• _What the task asks_:
Examine the entries and show every line in which the word "argument" is found.

Entries taken from a collection:

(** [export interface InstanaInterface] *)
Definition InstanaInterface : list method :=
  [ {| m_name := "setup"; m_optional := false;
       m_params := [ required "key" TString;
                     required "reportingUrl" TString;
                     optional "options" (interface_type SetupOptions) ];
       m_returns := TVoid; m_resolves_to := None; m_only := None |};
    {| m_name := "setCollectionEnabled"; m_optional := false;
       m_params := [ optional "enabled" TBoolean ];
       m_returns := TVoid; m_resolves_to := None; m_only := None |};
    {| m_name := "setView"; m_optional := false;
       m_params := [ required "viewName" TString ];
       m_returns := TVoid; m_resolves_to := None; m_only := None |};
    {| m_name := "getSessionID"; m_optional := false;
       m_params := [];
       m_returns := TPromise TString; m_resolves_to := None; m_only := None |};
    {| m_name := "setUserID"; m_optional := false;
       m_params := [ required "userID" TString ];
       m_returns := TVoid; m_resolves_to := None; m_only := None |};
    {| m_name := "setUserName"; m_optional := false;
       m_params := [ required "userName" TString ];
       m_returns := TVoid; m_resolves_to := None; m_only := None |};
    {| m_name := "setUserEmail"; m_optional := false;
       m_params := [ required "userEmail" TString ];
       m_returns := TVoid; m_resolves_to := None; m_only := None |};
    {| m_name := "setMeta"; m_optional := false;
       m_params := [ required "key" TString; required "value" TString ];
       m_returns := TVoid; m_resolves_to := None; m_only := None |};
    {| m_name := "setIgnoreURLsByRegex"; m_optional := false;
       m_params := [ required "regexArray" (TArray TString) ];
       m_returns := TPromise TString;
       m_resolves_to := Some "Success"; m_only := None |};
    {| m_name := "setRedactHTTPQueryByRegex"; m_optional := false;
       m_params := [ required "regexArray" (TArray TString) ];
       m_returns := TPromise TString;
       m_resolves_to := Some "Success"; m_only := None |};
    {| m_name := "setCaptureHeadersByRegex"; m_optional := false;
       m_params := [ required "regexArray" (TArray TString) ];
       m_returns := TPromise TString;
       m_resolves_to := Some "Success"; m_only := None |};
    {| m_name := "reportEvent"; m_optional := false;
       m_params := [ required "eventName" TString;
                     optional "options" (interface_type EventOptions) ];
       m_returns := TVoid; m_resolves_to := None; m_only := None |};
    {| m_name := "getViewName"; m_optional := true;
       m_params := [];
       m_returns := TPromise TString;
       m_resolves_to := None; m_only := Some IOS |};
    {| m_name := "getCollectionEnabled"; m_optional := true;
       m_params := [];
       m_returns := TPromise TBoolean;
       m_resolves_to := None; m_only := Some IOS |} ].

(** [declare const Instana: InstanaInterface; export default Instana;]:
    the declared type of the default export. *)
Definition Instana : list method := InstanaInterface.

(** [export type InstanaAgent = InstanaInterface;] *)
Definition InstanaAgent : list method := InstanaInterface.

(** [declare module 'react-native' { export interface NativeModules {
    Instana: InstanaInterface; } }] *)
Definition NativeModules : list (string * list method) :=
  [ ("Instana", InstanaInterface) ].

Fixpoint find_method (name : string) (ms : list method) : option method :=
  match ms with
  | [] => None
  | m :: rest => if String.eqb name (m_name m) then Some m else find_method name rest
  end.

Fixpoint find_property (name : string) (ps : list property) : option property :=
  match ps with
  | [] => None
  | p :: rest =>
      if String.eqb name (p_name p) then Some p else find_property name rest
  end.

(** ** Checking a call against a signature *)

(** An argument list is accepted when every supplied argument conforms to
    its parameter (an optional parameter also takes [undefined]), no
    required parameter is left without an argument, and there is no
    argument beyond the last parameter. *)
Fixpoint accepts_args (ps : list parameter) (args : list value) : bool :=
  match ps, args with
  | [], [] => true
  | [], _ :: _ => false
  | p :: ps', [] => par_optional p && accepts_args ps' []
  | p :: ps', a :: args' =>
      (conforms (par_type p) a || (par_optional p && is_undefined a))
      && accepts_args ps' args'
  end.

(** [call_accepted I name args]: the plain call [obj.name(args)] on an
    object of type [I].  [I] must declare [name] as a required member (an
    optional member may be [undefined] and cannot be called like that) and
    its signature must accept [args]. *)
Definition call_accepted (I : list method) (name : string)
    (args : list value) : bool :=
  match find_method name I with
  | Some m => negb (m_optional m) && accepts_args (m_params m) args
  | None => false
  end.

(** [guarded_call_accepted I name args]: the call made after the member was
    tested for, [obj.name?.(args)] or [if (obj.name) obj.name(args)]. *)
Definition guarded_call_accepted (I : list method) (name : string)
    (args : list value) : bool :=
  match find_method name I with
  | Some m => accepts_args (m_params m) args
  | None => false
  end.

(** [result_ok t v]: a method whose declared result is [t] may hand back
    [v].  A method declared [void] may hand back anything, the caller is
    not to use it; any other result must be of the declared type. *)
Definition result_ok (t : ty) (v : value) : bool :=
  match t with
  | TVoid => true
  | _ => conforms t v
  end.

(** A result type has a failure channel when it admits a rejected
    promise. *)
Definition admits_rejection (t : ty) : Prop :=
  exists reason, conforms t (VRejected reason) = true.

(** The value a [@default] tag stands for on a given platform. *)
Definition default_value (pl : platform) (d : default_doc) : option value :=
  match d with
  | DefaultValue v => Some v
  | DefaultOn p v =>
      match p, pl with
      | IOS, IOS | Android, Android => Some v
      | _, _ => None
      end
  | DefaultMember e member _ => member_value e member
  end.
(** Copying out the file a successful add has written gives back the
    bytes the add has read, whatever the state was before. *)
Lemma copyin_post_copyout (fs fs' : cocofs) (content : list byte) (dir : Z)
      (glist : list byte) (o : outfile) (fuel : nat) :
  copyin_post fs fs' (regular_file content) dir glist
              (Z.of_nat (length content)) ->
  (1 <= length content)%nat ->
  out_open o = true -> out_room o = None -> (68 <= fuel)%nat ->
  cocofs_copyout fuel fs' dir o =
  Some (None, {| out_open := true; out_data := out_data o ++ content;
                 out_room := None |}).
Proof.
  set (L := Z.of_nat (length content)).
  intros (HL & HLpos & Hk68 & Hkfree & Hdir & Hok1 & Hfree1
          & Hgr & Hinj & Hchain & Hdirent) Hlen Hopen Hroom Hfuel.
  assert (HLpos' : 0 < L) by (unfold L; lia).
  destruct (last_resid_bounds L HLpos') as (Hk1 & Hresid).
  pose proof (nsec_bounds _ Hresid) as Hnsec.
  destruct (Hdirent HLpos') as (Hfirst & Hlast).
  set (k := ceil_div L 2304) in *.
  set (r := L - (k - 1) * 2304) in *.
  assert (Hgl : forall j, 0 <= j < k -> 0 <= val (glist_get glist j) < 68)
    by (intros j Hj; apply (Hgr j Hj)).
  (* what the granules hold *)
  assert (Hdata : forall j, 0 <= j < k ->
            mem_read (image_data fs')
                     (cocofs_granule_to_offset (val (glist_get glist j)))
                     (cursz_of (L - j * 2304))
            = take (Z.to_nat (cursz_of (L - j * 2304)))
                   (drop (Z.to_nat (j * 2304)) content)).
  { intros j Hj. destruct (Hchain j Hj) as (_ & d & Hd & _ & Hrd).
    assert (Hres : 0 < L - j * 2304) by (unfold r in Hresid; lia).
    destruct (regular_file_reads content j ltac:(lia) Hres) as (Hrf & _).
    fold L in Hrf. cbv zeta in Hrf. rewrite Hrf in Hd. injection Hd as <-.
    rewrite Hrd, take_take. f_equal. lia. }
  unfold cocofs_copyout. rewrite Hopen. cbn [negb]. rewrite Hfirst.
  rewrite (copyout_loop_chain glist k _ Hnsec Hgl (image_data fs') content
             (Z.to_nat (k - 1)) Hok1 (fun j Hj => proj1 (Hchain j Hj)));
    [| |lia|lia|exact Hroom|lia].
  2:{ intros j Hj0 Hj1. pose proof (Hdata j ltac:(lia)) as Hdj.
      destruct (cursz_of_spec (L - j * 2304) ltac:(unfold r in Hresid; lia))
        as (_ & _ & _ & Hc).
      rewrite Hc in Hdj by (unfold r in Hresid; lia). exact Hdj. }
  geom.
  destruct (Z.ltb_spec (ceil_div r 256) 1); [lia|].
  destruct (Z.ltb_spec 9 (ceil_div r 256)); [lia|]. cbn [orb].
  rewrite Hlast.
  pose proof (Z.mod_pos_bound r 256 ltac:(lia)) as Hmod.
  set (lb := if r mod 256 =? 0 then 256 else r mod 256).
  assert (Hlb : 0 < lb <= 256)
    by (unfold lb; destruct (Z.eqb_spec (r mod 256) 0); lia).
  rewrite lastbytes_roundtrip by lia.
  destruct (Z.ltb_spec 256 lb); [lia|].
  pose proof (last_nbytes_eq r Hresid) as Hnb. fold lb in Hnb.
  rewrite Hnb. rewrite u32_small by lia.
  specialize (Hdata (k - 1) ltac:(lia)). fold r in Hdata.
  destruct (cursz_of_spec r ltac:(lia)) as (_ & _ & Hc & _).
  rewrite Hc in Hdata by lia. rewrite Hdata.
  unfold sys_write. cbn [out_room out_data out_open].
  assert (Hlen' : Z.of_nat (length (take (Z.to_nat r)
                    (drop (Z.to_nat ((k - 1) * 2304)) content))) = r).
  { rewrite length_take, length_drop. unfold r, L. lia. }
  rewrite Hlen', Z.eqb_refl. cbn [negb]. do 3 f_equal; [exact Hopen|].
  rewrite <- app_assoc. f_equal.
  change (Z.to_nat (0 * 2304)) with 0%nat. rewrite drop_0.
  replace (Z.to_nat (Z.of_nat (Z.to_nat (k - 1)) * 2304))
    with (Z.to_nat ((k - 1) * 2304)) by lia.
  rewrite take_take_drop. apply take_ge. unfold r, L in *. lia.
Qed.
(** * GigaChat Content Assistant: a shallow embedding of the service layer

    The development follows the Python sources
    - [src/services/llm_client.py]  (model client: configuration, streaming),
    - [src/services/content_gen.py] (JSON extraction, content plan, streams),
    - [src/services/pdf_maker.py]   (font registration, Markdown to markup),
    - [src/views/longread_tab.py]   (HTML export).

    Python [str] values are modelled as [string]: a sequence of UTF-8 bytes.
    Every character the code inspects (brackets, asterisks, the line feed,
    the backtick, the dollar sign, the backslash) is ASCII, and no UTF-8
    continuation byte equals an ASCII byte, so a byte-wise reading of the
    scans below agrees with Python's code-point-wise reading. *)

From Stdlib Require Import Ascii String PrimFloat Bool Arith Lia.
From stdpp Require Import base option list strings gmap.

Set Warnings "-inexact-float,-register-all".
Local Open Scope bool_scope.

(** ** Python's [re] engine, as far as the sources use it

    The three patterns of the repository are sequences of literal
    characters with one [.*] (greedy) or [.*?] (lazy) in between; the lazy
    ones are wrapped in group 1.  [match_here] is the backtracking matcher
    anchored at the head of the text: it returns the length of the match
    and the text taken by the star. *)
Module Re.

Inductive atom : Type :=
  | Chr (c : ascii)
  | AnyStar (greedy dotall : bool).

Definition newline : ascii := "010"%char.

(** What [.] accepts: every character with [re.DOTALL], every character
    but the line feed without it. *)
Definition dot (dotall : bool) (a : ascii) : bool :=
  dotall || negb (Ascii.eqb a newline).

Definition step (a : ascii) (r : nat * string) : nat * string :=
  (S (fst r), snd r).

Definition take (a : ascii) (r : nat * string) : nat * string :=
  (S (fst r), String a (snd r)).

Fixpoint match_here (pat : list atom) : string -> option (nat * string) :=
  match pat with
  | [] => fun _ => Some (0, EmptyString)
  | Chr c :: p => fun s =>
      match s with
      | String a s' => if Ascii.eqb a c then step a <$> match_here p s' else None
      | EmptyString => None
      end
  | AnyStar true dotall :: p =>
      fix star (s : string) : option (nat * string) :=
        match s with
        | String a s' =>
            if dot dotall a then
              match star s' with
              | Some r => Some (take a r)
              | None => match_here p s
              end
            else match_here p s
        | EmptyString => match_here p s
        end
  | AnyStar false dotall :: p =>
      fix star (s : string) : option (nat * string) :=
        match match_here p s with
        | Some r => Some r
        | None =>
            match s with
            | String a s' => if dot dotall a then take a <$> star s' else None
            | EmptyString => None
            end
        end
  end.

• _Your response_:
(** An argument list is accepted when every supplied argument conforms to
    required parameter is left without an argument, and there is no
    argument beyond the last parameter. *)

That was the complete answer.